In the records below, find the line containing "Definition created_at (r" and the line containing "(** Two jobs created"; please repeat exactly the lines from one to the other, both included, and nothing more.

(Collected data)
Content starts

Definition rfind (c : ascii) (s : string) : Z := rfind_from c s 0 (-1).

(** Slices [p[:n]], [p[n:]] and [p[i:i+1]] for [0 <= n]. *)
Definition take (n : Z) (p : string) : string :=
  String.substring 0 (Z.to_nat n) p.

Definition drop (n : Z) (p : string) : string :=
  String.substring (Z.to_nat n) (String.length p - Z.to_nat n) p.

Definition char_at (i : Z) (p : string) : string :=
  String.substring (Z.to_nat i) 1 p.

(** The [while filenameIndex < dotIndex] loop of [genericpath._splitext];
    [n] is the number of iterations left, [dotIndex - filenameIndex]. *)
Fixpoint skip_leading_dots (p : string) (dotIndex filenameIndex : Z) (n : nat)
  : string * string :=
  match n with
  | O => (p, "")
  | S n' =>
      if negb (String.eqb (char_at filenameIndex p) ".")
      then (take dotIndex p, drop dotIndex p)
      else skip_leading_dots p dotIndex (filenameIndex + 1) n'
  end.

(** [os.path.splitext] (posixpath: sep is "/", there is no altsep). *)
Definition splitext (p : string) : string * string :=
  let sepIndex := rfind "/" p in
  let dotIndex := rfind "." p in
  if dotIndex >? sepIndex
  then skip_leading_dots p dotIndex (sepIndex + 1)
         (Z.to_nat (dotIndex - (sepIndex + 1)))
  else (p, "").

(** [str.lower] on the letters A-Z.  Python also maps letters outside
    ASCII; none of them is mapped to a letter of "png", "jpg" or "jpeg",
    so membership of the lowered extension in the accepted list, the only
    use the handler makes of it, is decided by the ASCII letters. *)
Definition lower_ascii (c : ascii) : ascii :=
  let n := N_of_ascii c in
  if ((65 <=? n) && (n <=? 90))%N then ascii_of_N (n + 32) else c.

Fixpoint lower (s : string) : string :=
  match s with
  | EmptyString => EmptyString
  | String a s' => String (lower_ascii a) (lower s')
  end.

Definition startswith (s pre : string) : bool := String.prefix pre s.

Definition endswith (s suf : string) : bool :=
  let n := String.length s in
  let k := String.length suf in
  (k <=? n)%nat && String.eqb (String.substring (n - k) k s) suf.

(** [os.path.join(a, b)] (posixpath, two arguments). *)
Definition os_path_join (a b : string) : string :=
  if startswith b "/" then b
  else if String.eqb a "" || endswith a "/" then a +:+ b
  else a +:+ "/" +:+ b.

(** Truth value of an [Optional[str]]: [None] and the empty string are
    false. *)
Definition truthy (o : option string) : bool :=
  match o with
  | None => false
  | Some s => negb (String.eqb s "")
  end.

End Py.

(** ** Data model *)

Module User.
Record t := mk {
  id : string;
  username : string;
  avatar_filename : option string;
}.
Definition with_avatar_filename (u : t) (f : option string) : t :=
  {| id := id u; username := username u; avatar_filename := f |}.
End User.

Module UploadFile.
(** The multipart file field: [contents] is what [await file.read()]
    yields; a part is a file only when it carries a file name, and
    starlette gives [content_type] as [None] when the part has no
    Content-Type header. *)
Record t := mk {
  filename : string;
  content_type : option string;
  contents : list Byte.byte;
}.
End UploadFile.

Module AvatarUploadResponse.
Record t := mk {
  message : string;
  avatar_url : string;
  user_id : string;
}.
End AvatarUploadResponse.

Module FileResponse.
(** The arguments the handler builds its [FileResponse] from, and [body],
    the content of the file at [path], which the response streams to the
    caller. *)
Record t := mk {
  path : string;
  media_type : string;
  filename : string;
  body : list Byte.byte;
}.
End FileResponse.

Inductive Exception :=
| HTTPException (status_code : Z) (detail : string)
| KeyError (key : string)
| FileNotFoundError (path : string).

Definition AVATAR_DIR : string := "./avatars".
Definition ALLOWED_MIME_TYPES : gset string := {[ "image/jpeg"; "image/png" ]}.
Definition MAX_AVATAR_SIZE : Z := 2 * 1024 * 1024.
(** X13: label and colour of a score never disagree: green goes only with
    "Open" or "Wide Open" and every "Wide Open" is green; red goes only
    with "Covered" or "Locked Down" and every "Locked Down" is red. *)
Theorem score_label_agrees_with_colour (score : Q) :
  (AnalysisResultsAI.getScoreColor score = "#22c55e" ->
   AnalysisResultsAI.getScoreLabel score = "Wide Open"
   ∨ AnalysisResultsAI.getScoreLabel score = "Open")
  ∧ (AnalysisResultsAI.getScoreLabel score = "Wide Open" ->
     AnalysisResultsAI.getScoreColor score = "#22c55e")
  ∧ (AnalysisResultsAI.getScoreColor score = "#ef4444" ->
     AnalysisResultsAI.getScoreLabel score = "Covered"
     ∨ AnalysisResultsAI.getScoreLabel score = "Locked Down")
  ∧ (AnalysisResultsAI.getScoreLabel score = "Locked Down" ->
     AnalysisResultsAI.getScoreColor score = "#ef4444").
Proof.
  unfold AnalysisResultsAI.getScoreColor, AnalysisResultsAI.getScoreLabel.
  pose proof (Qle_bool_weaken 70 80 score) as H78.
  pose proof (Qle_bool_weaken 60 70 score) as H67.
  pose proof (Qle_bool_weaken 50 60 score) as H56.
  pose proof (Qle_bool_weaken 40 50 score) as H45.
  pose proof (Qle_bool_weaken 30 40 score) as H34.
  pose proof (Qle_bool_weaken 20 30 score) as H23.
  destruct (Qle_bool 80 score), (Qle_bool 70 score), (Qle_bool 60 score),
    (Qle_bool 50 score), (Qle_bool 40 score), (Qle_bool 30 score),
    (Qle_bool 20 score);
    repeat split; intros; try discriminate; auto;
    try (discriminate (H78 ltac:(done) eq_refl));
    try (discriminate (H67 ltac:(done) eq_refl));
    try (discriminate (H56 ltac:(done) eq_refl));
    try (discriminate (H45 ltac:(done) eq_refl));
    try (discriminate (H34 ltac:(done) eq_refl));
    try (discriminate (H23 ltac:(done) eq_refl)).
Qed.
(** What a reported state means for the stored job [video'] that was
    [video] before the poll. *)
Definition reflects (state : remote_state) (video video' : row) : Prop :=
  match state with
  | StillRunning message progress =>
      get video' "status" = VStr "pending"
      ∧ get video' "message" = message
      ∧ get video' "progress" = progress
  | Succeeded message progress result duration =>
      get video' "status" = VStr "completed"
      ∧ get video' "file_path" = result
      ∧ get video' "duration" = duration
      ∧ get video' "message" = message
      ∧ get video' "progress" = progress
  | Failed message =>
      get video' "status" = VStr "failed"
      ∧ get video' "message" = message
      ∧ get video' "progress" = VNum 0
  | Unanswered => video' = video
  end.

(** The TTS service is unreachable. *)
Definition tts_down : gateways :=
  production (Returned accepted) (Returned running) (Returned (VNum 12))
    (Thrown "connect ECONNREFUSED").

(** [created_at] as a number of milliseconds. *)
Definition created_at (r : row) : Z :=
  match get r "created_at" with VNum t => t | _ => 0%Z end.

(** The number of waiting jobs created strictly before [task]. *)
Definition earlier_waiting (video : list row) (task : row) : nat :=
  length (filter (λ r, (created_at r < created_at task)%Z)
            (videoDao.selectByStatus "waiting" video)).

(** The queue position as the specification words it. *)
Definition position_counts_earlier (video : list row) : Prop :=
  ∀ index task,
    taskService.getWaitingTasks video !! index = Some task →
    get task "queuePosition" = VNum (1 + Z.of_nat (earlier_waiting video task)).

(** Two jobs created within the same millisecond, both waiting. *)
Definition same_millisecond : list row :=
  [ job 1 "waiting" 100 VNull VNull VNull; job 2 "waiting" 100 VNull VNull VNull ].

(** [findFirstByStatus] as the specification words it: the waiting job it
    returns is the earliest created. *)
Definition first_is_earliest (video : list row) : Prop :=
  ∀ first,
    videoDao.findFirstByStatus "waiting" video = Some first →
    ∀ r, r ∈ videoDao.selectByStatus "waiting" video →
         (created_at first ≤ created_at r)%Z.

(** Two jobs are inserted and queued; the wall clock was set back between
    the two [Date.now()] readings. *)
Definition clock_set_back : runtime :=
  let draft (name : string) : row :=
    {[ "name" := VStr name; "model_id" := VNum 1; "status" := VStr "draft";
       "text_content" := VStr "Hello"; "voice_id" := VNum 1 ]} in
  let first := (videoDao.insert (draft "first") 200 []).1 in
  let second := (videoDao.insert (draft "second") 100 first).1 in
  run [ Queue (VNum 1); Queue (VNum 2) ] (Runtime second [] []).

(** [created_at] never decreases, or always increases, along the waiting
    rows in table order. *)
Definition chronological (video : list row) : Prop :=
  StronglySorted (λ r1 r2, (created_at r1 ≤ created_at r2)%Z)
    (videoDao.selectByStatus "waiting" video).

Definition strictly_chronological (video : list row) : Prop :=
  StronglySorted (λ r1 r2, (created_at r1 < created_at r2)%Z)
    (videoDao.selectByStatus "waiting" video).

(** The jobs that occupy the render slot. *)
Definition in_flight (video : list row) : nat :=
  length (videoDao.selectByStatus "processing" video)
  + length (videoDao.selectByStatus "pending" video).

(** Single flight as the specification words it: whatever the turns of
    the event loop, at most one job is in flight. *)
Definition single_flight (actions : list action) (sv : server) : Prop :=
  (in_flight (table (memory (turns actions sv))) ≤ 1)%nat.

(** The TTS service has not answered yet. *)
Definition tts_slow : gateways :=
  production (Returned accepted) (Returned running) (Returned (VNum 12)) Awaiting.

Definition all_well : gateways :=
  production (Returned accepted) (Returned running) (Returned (VNum 12))
    (Returned tt).

(** Two waiting jobs without audio, created one after the other. *)
Definition two_waiting : list row :=
  [ job 1 "waiting" 100 VNull VNull VNull; job 2 "waiting" 200 VNull VNull VNull ].

(** The timer fires and both callbacks it queued for the first job start
    and wait for the TTS service; the timer fires again before the TTS
    service has answered. *)
Definition ticks_during_tts : list action :=
  [ Timer; Immediate all_well; Immediate all_well;
    Timer; Immediate all_well; Immediate all_well ].

(** A run in which the timer fires, and a request is handled, only when
    nothing is due: every callback queued before has run, and every call
    to another service made before has been answered. *)
Fixpoint sequential (actions : list action) (sv : server) : Prop :=
  match actions with
  | [] => True
  | a :: actions =>
      (internal a = true ∨ idle sv) ∧ sequential actions (turn a sv)
  end.

(** Where a sequential run may start: unique ids, no job in processing, at
    most one pending, nothing due. *)
Definition quiescent (sv : server) : Prop :=
  primary_key (table (memory sv))
  ∧ videoDao.selectByStatus "processing" (table (memory sv)) = []
  ∧ (length (videoDao.selectByStatus "pending" (table (memory sv))) ≤ 1)%nat
  ∧ idle sv.

(** The render service reports that the task is done, with its result. *)
Definition rendered : statusResponse :=
  StatusResponse (VNum 10000) (VStr "ok")
    (Data {[ "status" := VNum 2; "msg" := VStr "done"; "progress" := VNum 100;
             "result" := VStr "r1.mp4" ]}).

Definition render_done : gateways :=
  production (Returned accepted) (Returned rendered) (Returned (VNum 12))
    (Returned tt).

(** [path.join] on two plain names, and a completed job whose result file
    is on disk. *)
Definition join_names (dir : string) (name : value) : completion string :=
  match name with
  | VStr n => Returned (dir +:+ "/" +:+ n)
  | _ => Thrown "The path argument must be of type string"
  end.

Definition finished_job : row :=
  <["file_path" := VStr "r1.mp4"]>
    (job 1 "completed" 100 (VStr "a1.wav") (VStr "h1") (VStr "done")).

Definition finished_disk : gset string :=
  {[ "model/r1.mp4"; "tts/a1.wav"; "model/other.mp4" ]}.

(** Three jobs, in the order they were created: pending, waiting, waiting. *)
Definition three_jobs : list row :=
  [ job 1 "pending" 100 (VStr "a1.wav") (VStr "h1") (VStr "submitted");
    job 2 "waiting" 200 VNull VNull VNull;
    job 3 "waiting" 300 VNull VNull VNull ].

(** A sequential run on them: the pending job is reported done and
    measured; the next tick starts the first waiting job, both callbacks
    get their audio and their submission is accepted; the user cancels
    that job and deletes the finished one; the next tick starts the last
    job in the same way, and the tick after that polls it. *)
Definition busy_day : list action :=
  [ Timer; Answer 0 render_done; Answer 0 render_done;
    Timer; Immediate all_well; Immediate all_well;
    Answer 0 all_well; Answer 1 all_well; Answer 0 all_well; Answer 0 all_well;
    CancelRequest (VStr "2");
    DeleteRequest (VStr "1") "model" "tts" join_names finished_disk;
    Timer; Immediate all_well; Immediate all_well;
    Answer 1 all_well; Answer 0 all_well; Answer 0 all_well; Answer 0 all_well;
    Timer; Answer 0 all_well ].

(** A suspended function and whatever it suspends on next, gone on with as
    far as the collaborators [g] answer. *)
Definition settle (g : gateways) (started : runtime * list continuation)
    : runtime :=
  match started.2 with
  | [ c ] =>
      match resume g c started.1 with
      | (s, [ c' ]) => (resume g c' s).1
      | (s, _) => s
      end
  | _ => started.1
  end.

(** A row that occupies the render slot. *)
Definition occupies (r : row) : Prop :=
  get r "status" = VStr "processing" ∨ get r "status" = VStr "pending".

(** What a sequential run keeps: the job [j] is the only one that occupies
    the slot, that a queued callback will start or that a suspended
    function will write to; and a job is in processing only while its
    synthesis is queued or suspended. *)
Definition single_handed (j : value) (sv : server) : Prop :=
  primary_key (table (memory sv))
  ∧ Forall (λ r, occupies r → key_of (get r "id") = key_of j)
      (table (memory sv))
  ∧ Forall (λ c, key_of (owner c) = key_of j) (outstanding sv)
  ∧ Forall (λ q, key_of q = key_of j) (immediateQueue (memory sv))
  ∧ (Exists (λ r, get r "status" = VStr "processing") (table (memory sv)) →
     immediateQueue (memory sv) ≠ []
     ∨ Exists (λ c, synthesis c = true) (outstanding sv)).

(** [table'] is [table] with only rows of the given id changed. *)
Definition same_elsewhere (id : value) (table table' : list row) : Prop :=
  Forall2 (λ r r', get r' "id" = get r "id"
                   ∧ (key_of (get r "id") ≠ key_of id → r' = r))
    table table'.

(** ... and every row of that id is now in one of the given statuses. *)
Definition writes (id : value) (statuses : list string)
    (table table' : list row) : Prop :=
  same_elsewhere id table table'
  ∧ Forall (λ r', key_of (get r' "id") = key_of id →
                  ∃ status, status ∈ statuses ∧ get r' "status" = VStr status)
      table'.
(** * Properties *)

(** ** Reading rows and patched rows *)

Section dao_facts.
Implicit Types (r video patch : row) (tbl : list row) (id : value).

Lemma get_union patch r key :
  get (patch ∪ r) key = from_option (λ v, v) (get r key) (patch !! key).
Proof.
  unfold get. rewrite lookup_union.
  destruct (patch !! key), (r !! key); reflexivity.
Qed.

Lemma lookup_union_unset patch r key :
  patch !! key = None → (patch ∪ r) !! key = r !! key.
Proof. intros H. rewrite lookup_union, H. by destruct (r !! key). Qed.

(** An assignment never rewrites the key it selects on. *)
Lemma get_id_assigned patch r : get (delete "id" patch ∪ r) "id" = get r "id".
Proof. rewrite get_union, lookup_delete_eq. reflexivity. Qed.

Lemma head_filter_fmap {A} (P : A → Prop) `{∀ x, Decision (P x)}
    (f : A → A) (l : list A) :
  (∀ x, P (f x) ↔ P x) →
  head (filter P (f <$> l)) = f <$> head (filter P l).
Proof.
  intros Hf. induction l as [|x l IH]; [reflexivity|].
  rewrite fmap_cons, !filter_cons.
  destruct (decide (P (f x))) as [Hy|Hn], (decide (P x)) as [Hx|Hx];
    try reflexivity; try assumption.
  - exfalso. apply Hx, Hf, Hy.
  - exfalso. apply Hn, Hf, Hx.
Qed.
Lemma max_date_sort_values df :
  max_date date (sort_values date df) = max_date date df.
Proof. apply max_date_same_rows. intros r. apply sort_values_In. Qed.

(** In an ascending frame the last row carries the maximum. *)
Lemma max_date_last df r :
  ascending df -> last df = Some r -> max_date date df = Some (date r).
Proof.
  unfold ascending. induction df as [|x df IH]; intros Hs Hl;
    [discriminate|].
  inversion Hs as [|? ? Hs' Hall]; subst.
  destruct df as [|y df].
  - simpl in *. now injection Hl as ->.
  - change (last (x :: y :: df)) with (last (y :: df)) in Hl.
    specialize (IH Hs' Hl).
    change (max_date date (x :: y :: df)) with
      (match max_date date (y :: df) with
       | None => Some (date x)
       | Some m => Some (Z.max (date x) m)
       end).
    rewrite IH. f_equal.
    destruct (max_date_attained _ _ IH) as (r' & Hr' & Heq).
    rewrite List.Forall_forall in Hall.
    specialize (Hall (date r') (in_map date _ _ Hr')). lia.
Qed.

(** *** [select_newer] *)

Lemma select_newer_In latest df r :
  In r (select_newer date latest df) <->
  In r df /\ exists m, latest = Some m /\ m < date r.
Proof.
  unfold select_newer. rewrite filter_In. unfold newer_than.
  destruct latest as [m|].
  - rewrite Z.ltb_lt. split.
    + intros [? ?]. eauto.
    + intros [? (m' & [= <-] & ?)]. auto.
  - split; [intros [_ [=]]|intros [_ (m' & [=] & _)]].
Qed.

Lemma select_newer_ascending latest df :
  ascending df -> ascending (select_newer date latest df).
Proof.
  unfold ascending, select_newer.
  induction df as [|x df IH]; simpl; intros H; [constructor|].
  inversion H as [|? ? Hs Hall]; subst.
  destruct (newer_than date latest x); simpl; auto.
  constructor; auto.
  rewrite List.Forall_forall in *. intros d Hd.
  apply in_map_iff in Hd as (r & <- & Hr).
  apply filter_In in Hr as [Hr _]. apply Hall. now apply in_map.
Qed.

(** *** [drop_duplicates] *)

Lemma existsb_same_date r df :
  existsb (fun x => date x =? date r) df = true <->
  In (date r) (map date df).
Proof.
  rewrite existsb_exists, in_map_iff.
  split; intros (x & H1 & H2).
  - exists x. apply Z.eqb_eq in H2. auto.
  - exists x. split; [auto|]. now apply Z.eqb_eq.
Qed.

Lemma drop_duplicates_last_In r df :
  In r (drop_duplicates_last date df) -> In r df.
Proof.
  induction df as [|x df IH]; simpl; [auto|].
  destruct (existsb _ df); simpl; intuition.
Qed.

Lemma drop_duplicates_last_dates d df :
  In d (map date (drop_duplicates_last date df)) <-> In d (map date df).
Proof.
  induction df as [|x df IH]; simpl; [tauto|].
  destruct (existsb _ df) eqn:E; simpl.
  - apply existsb_same_date in E. rewrite IH.
    split; [auto|]. intros [<-|?]; auto.
  - now rewrite IH.
Qed.

Lemma drop_duplicates_last_NoDup df :
  List.NoDup (map date (drop_duplicates_last date df)).
Proof.
  induction df as [|x df IH]; simpl; [constructor|].
  destruct (existsb _ df) eqn:E; simpl; [exact IH|].
  constructor; [|exact IH].
  rewrite drop_duplicates_last_dates, <- existsb_same_date, E.
  discriminate.
Qed.

(** Nothing is dropped from a frame whose dates are pairwise
    distinct. *)
Lemma drop_duplicates_last_id df :
  List.NoDup (map date df) -> drop_duplicates_last date df = df.
Proof.
  induction df as [|x df IH]; simpl; intros H; [reflexivity|].
  inversion H as [|? ? Hnotin Hnd]; subst.
  destruct (existsb _ df) eqn:E.
  - apply existsb_same_date in E. contradiction.
  - now rewrite IH.
Qed.

(** Rows whose date occurs nowhere later are kept. *)
Lemma drop_duplicates_last_app_l df1 df2 :
  List.NoDup (map date df1) ->
  (forall r1 r2, In r1 df1 -> In r2 df2 -> date r1 <> date r2) ->
  drop_duplicates_last date (df1 ++ df2) =
  df1 ++ drop_duplicates_last date df2.
Proof.
  induction df1 as [|x df1 IH]; simpl; intros Hnd Hdis; [reflexivity|].
  inversion Hnd as [|? ? Hnotin Hnd']; subst.
  destruct (existsb _ (df1 ++ df2)) eqn:E.
  - apply existsb_same_date in E. rewrite map_app, in_app_iff in E.
    destruct E as [E|E]; [contradiction|].
    apply in_map_iff in E as (r2 & Heq & Hr2).
    exfalso. apply (Hdis x r2); auto.
  - rewrite IH; auto.
Qed.

(** *** The merged frame
    [sort_values (drop_duplicates (stored ++ new_records))] *)

Lemma merged_strictly_ascending df :
  strictly_ascending (sort_values date (drop_duplicates_last date df)).
Proof.
  apply ascending_NoDup_strict.
  - apply sort_values_ascending.
  - eapply Permutation.Permutation_NoDup; [apply sort_values_dates_perm|].
    apply drop_duplicates_last_NoDup.
Qed.
(** C9 at a directory that holds one file that is no PDF. *)
Lemma convert_pdfs_without_pdfs_witness :
  let env := sample_env 0 in
  let w := sample_world [(str "notes.md", {| st_mtime := 2; contents := [] |})] None in
  ∃ w',
    convert_pdfs env (APPSCRIPTS_DIR env) w = (Return (), w') ∧
    trace w' = trace w ++ [warn (str "No PDF files found in " ++ path_str (APPSCRIPTS_DIR env))] ∧
    binary_mtime w' = binary_mtime w ∧
    text_dir w' = text_dir w ∧
    pdf_dir w' = pdf_dir w ∧
    main env w = (Return 0%Z,
                  extend w [warn (str "No PDF files found in " ++ path_str (APPSCRIPTS_DIR env))]).
Proof.
  apply (convert_pdfs_without_pdfs (sample_env 0) (APPSCRIPTS_DIR (sample_env 0))
           [(str "notes.md", {| st_mtime := 2; contents := [] |})]).
  - reflexivity.
  - repeat constructor.
Defined.

Lemma pystr_leb_total s t : pystr_leb s t = true ∨ pystr_leb t s = true.
Proof.
  revert t. induction s as [|a s IH]; intros [|b t]; simpl; auto.
  destruct (N.ltb_spec a b), (N.ltb_spec b a), (N.eqb_spec a b), (N.eqb_spec b a);
    simpl; auto; lia.
Qed.

Lemma pystr_leb_trans s t u :
  pystr_leb s t = true → pystr_leb t u = true → pystr_leb s u = true.
Proof.
  revert t u. induction s as [|a s IH]; intros [|b t] [|c u]; simpl; auto; try done.
  destruct (N.ltb_spec a b), (N.ltb_spec b c), (N.ltb_spec a c),
    (N.eqb_spec a b), (N.eqb_spec b c), (N.eqb_spec a c); simpl; try done; try lia.
  apply IH.
Qed.

Lemma pystr_leb_antisym s t : pystr_leb s t = true → pystr_leb t s = true → s = t.
Proof.
  revert t. induction s as [|a s IH]; intros [|b t]; simpl; try done.
  destruct (N.ltb_spec a b), (N.ltb_spec b a), (N.eqb_spec a b), (N.eqb_spec b a);
    simpl; try done; try lia.
  intros ??. subst. f_equal. by apply IH.
Qed.

#[global] Instance pystr_leb_antisymm : AntiSymm (=) (λ s t, pystr_leb s t = true).
Proof. intros s t. apply pystr_leb_antisym. Qed.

Content ends

### Worked solution
Definition created_at (r : row) : Z :=
  match get r "created_at" with VNum t => t | _ => 0%Z end.

(** The number of waiting jobs created strictly before [task]. *)
Definition earlier_waiting (video : list row) (task : row) : nat :=
  length (filter (λ r, (created_at r < created_at task)%Z)
            (videoDao.selectByStatus "waiting" video)).

(** The queue position as the specification words it. *)
Definition position_counts_earlier (video : list row) : Prop :=
  ∀ index task,
    taskService.getWaitingTasks video !! index = Some task →
    get task "queuePosition" = VNum (1 + Z.of_nat (earlier_waiting video task)).

(** Two jobs created within the same millisecond, both waiting. *)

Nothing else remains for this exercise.